[Dataset entries]
****

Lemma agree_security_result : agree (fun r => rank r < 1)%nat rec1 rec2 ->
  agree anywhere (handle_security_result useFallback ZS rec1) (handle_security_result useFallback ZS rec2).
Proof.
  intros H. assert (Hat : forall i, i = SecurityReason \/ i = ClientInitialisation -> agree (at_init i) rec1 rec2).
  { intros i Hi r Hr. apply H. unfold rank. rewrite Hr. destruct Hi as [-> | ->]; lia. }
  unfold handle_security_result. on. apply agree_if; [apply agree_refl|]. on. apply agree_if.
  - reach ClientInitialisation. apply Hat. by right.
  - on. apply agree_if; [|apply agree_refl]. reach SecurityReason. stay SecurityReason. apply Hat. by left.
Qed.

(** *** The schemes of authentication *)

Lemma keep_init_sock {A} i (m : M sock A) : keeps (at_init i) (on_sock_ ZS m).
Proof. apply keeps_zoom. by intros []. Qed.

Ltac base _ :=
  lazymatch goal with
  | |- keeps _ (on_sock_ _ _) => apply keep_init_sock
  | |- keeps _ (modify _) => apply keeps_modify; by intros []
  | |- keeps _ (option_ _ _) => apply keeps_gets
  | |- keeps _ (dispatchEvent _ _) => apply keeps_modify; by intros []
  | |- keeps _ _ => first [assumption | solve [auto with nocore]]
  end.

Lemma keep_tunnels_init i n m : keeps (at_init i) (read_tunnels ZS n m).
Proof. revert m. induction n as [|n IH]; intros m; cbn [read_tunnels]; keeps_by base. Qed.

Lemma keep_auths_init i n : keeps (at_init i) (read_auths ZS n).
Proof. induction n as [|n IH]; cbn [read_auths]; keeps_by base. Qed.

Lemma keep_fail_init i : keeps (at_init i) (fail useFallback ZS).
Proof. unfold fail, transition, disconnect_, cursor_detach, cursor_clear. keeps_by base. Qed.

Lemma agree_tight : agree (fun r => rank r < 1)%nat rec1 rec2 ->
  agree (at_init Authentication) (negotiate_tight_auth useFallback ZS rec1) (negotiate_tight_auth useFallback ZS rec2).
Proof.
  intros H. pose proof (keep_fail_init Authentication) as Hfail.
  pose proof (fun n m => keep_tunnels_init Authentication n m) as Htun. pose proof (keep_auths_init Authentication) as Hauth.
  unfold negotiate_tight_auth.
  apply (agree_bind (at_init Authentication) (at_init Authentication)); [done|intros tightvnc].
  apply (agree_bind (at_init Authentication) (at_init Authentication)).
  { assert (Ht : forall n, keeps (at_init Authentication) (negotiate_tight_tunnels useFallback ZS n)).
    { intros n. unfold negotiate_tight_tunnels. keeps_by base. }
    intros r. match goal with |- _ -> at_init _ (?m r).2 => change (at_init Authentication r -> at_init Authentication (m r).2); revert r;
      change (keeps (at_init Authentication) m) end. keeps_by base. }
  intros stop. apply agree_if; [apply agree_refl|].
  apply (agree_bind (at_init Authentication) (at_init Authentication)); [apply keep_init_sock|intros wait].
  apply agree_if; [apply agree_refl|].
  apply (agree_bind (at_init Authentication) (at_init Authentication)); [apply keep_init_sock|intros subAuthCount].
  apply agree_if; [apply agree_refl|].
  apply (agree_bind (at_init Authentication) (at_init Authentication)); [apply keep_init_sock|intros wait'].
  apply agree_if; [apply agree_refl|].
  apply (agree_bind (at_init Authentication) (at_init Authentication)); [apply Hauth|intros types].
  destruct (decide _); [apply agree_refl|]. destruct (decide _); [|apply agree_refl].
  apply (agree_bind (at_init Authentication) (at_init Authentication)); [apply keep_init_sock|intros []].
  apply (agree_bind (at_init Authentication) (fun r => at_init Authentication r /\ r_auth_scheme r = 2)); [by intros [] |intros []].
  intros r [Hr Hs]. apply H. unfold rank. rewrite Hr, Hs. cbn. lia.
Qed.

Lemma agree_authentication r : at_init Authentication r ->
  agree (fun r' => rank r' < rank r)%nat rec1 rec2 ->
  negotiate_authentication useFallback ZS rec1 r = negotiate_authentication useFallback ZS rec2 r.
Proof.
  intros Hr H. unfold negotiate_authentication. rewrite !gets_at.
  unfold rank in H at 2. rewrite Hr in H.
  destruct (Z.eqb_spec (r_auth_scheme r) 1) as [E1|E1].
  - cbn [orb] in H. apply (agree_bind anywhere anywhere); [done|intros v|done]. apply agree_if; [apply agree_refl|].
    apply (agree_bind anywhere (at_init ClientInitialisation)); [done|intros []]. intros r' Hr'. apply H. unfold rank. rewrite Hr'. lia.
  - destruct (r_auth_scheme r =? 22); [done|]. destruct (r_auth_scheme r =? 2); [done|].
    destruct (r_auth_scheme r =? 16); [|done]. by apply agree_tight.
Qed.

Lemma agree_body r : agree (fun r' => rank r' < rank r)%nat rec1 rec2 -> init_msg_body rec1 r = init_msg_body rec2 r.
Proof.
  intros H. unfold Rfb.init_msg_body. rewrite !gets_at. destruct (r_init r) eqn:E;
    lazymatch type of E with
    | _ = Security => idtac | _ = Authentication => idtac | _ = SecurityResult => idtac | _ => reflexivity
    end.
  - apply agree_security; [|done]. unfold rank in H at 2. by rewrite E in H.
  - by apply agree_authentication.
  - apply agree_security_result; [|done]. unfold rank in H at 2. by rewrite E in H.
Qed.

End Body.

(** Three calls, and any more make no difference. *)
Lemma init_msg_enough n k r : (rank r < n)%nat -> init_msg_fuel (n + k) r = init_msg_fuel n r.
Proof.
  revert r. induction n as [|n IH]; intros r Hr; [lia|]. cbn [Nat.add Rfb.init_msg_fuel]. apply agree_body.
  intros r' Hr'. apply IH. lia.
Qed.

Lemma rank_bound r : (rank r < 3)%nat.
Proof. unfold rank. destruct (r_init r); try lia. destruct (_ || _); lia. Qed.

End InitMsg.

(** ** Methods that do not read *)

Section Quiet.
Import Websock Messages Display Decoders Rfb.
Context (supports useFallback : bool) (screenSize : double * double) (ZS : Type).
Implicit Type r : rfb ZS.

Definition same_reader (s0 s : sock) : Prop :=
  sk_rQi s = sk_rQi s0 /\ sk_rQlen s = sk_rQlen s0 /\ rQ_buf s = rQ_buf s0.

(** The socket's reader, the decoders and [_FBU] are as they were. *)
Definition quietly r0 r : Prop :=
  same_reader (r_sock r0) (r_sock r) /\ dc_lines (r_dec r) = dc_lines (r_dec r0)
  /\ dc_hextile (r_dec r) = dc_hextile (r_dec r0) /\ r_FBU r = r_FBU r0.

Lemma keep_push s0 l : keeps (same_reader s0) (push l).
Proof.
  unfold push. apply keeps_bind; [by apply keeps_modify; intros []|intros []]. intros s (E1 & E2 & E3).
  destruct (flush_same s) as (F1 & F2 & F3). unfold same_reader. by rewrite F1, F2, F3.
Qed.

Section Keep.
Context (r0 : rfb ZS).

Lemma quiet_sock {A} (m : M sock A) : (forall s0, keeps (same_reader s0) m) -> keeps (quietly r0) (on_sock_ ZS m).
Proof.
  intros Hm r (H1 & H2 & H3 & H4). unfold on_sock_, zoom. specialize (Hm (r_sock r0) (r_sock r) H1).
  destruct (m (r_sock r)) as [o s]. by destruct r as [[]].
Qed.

****

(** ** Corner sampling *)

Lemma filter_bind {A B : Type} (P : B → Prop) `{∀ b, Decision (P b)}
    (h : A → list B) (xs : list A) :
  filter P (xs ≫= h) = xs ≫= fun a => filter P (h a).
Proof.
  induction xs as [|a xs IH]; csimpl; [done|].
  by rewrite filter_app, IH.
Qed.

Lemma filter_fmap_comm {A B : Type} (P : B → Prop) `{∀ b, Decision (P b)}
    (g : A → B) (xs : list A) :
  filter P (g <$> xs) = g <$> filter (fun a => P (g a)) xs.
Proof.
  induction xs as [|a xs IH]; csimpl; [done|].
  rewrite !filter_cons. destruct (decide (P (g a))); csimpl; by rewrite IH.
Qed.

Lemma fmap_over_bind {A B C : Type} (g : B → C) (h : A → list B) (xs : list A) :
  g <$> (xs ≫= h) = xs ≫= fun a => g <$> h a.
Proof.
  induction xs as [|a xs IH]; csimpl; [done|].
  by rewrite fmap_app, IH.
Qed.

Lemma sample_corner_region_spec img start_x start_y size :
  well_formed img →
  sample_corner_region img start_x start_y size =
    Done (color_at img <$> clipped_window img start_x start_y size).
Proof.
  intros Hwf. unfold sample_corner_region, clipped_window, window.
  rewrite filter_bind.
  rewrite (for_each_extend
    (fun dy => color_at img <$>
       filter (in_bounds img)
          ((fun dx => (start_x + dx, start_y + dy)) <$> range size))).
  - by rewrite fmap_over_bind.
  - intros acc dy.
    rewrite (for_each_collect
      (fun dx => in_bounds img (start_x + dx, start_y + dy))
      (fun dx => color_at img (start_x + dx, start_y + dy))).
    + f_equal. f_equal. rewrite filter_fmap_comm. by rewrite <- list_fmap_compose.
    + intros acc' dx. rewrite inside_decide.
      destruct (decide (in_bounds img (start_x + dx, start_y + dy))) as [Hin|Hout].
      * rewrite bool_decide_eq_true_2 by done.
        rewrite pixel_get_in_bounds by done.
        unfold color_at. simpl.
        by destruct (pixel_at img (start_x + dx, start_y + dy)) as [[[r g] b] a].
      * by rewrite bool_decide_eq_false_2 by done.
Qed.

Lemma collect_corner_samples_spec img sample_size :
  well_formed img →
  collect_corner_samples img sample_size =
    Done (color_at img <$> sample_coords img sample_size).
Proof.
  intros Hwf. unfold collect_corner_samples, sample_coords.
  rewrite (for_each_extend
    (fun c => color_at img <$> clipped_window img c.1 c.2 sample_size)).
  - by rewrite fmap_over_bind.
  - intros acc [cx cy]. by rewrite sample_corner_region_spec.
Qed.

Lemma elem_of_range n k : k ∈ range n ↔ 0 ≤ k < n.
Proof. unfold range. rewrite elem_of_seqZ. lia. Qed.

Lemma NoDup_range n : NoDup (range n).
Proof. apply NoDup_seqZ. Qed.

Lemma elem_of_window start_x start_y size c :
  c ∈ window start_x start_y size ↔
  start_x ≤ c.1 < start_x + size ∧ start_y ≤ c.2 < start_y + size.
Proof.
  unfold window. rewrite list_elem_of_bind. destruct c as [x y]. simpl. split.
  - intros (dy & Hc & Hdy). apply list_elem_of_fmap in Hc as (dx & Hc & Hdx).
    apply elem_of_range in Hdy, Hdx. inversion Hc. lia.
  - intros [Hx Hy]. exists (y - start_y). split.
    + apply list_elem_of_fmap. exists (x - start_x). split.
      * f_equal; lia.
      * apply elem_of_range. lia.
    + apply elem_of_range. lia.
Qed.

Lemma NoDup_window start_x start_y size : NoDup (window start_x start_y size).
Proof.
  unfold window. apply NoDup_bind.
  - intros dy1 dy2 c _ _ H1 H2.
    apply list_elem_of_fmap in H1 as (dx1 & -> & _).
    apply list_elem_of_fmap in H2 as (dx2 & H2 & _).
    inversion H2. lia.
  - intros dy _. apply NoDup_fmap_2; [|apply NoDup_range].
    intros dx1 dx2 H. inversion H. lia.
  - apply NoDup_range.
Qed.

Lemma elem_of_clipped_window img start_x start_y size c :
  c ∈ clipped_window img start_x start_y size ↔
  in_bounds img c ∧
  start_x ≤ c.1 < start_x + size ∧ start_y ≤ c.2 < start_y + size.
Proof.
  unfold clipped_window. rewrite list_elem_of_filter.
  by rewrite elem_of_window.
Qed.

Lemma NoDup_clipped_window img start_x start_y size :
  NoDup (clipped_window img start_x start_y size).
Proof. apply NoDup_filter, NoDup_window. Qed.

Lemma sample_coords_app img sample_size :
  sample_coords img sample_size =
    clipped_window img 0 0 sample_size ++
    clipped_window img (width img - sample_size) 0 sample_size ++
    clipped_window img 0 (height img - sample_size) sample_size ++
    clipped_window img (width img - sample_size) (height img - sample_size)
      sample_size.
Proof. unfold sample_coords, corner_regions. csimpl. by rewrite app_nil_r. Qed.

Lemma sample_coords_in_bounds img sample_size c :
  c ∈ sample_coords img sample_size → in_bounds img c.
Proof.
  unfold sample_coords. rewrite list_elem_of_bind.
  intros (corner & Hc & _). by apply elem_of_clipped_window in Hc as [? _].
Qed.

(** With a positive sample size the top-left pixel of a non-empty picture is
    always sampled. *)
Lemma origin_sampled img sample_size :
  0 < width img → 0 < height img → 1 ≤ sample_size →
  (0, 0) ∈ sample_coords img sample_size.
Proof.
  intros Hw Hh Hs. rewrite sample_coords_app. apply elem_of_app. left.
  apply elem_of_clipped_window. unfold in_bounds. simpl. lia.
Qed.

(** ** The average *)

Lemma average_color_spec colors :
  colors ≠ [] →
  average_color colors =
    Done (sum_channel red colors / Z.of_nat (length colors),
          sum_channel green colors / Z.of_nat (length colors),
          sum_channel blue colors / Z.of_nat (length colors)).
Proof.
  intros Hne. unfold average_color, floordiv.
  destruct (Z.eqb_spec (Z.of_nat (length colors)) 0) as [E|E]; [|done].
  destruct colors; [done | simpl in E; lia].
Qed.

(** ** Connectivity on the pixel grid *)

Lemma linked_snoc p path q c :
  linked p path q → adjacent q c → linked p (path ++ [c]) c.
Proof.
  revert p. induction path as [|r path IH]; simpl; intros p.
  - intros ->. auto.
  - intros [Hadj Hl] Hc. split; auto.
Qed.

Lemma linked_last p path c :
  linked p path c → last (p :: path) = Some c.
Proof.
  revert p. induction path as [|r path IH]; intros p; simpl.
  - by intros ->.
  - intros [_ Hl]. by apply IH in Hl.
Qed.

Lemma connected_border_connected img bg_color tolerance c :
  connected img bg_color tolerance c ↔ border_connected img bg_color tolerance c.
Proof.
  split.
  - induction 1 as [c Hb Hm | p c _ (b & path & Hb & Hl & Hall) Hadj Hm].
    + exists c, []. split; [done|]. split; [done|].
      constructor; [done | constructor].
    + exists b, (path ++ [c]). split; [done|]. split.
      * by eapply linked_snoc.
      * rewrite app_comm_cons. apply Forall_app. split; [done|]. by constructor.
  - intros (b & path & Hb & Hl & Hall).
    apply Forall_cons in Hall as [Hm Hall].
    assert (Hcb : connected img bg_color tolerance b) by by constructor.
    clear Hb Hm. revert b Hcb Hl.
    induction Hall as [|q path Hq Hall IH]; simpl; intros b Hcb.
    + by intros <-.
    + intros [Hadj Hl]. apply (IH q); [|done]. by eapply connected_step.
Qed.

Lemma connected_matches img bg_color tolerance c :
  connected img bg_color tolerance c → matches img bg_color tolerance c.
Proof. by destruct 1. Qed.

****

ASSIGNMENT » Find how many lines in the data above include the string "quietly", and give that number alone.

RESPONSE TO THE TASK » 2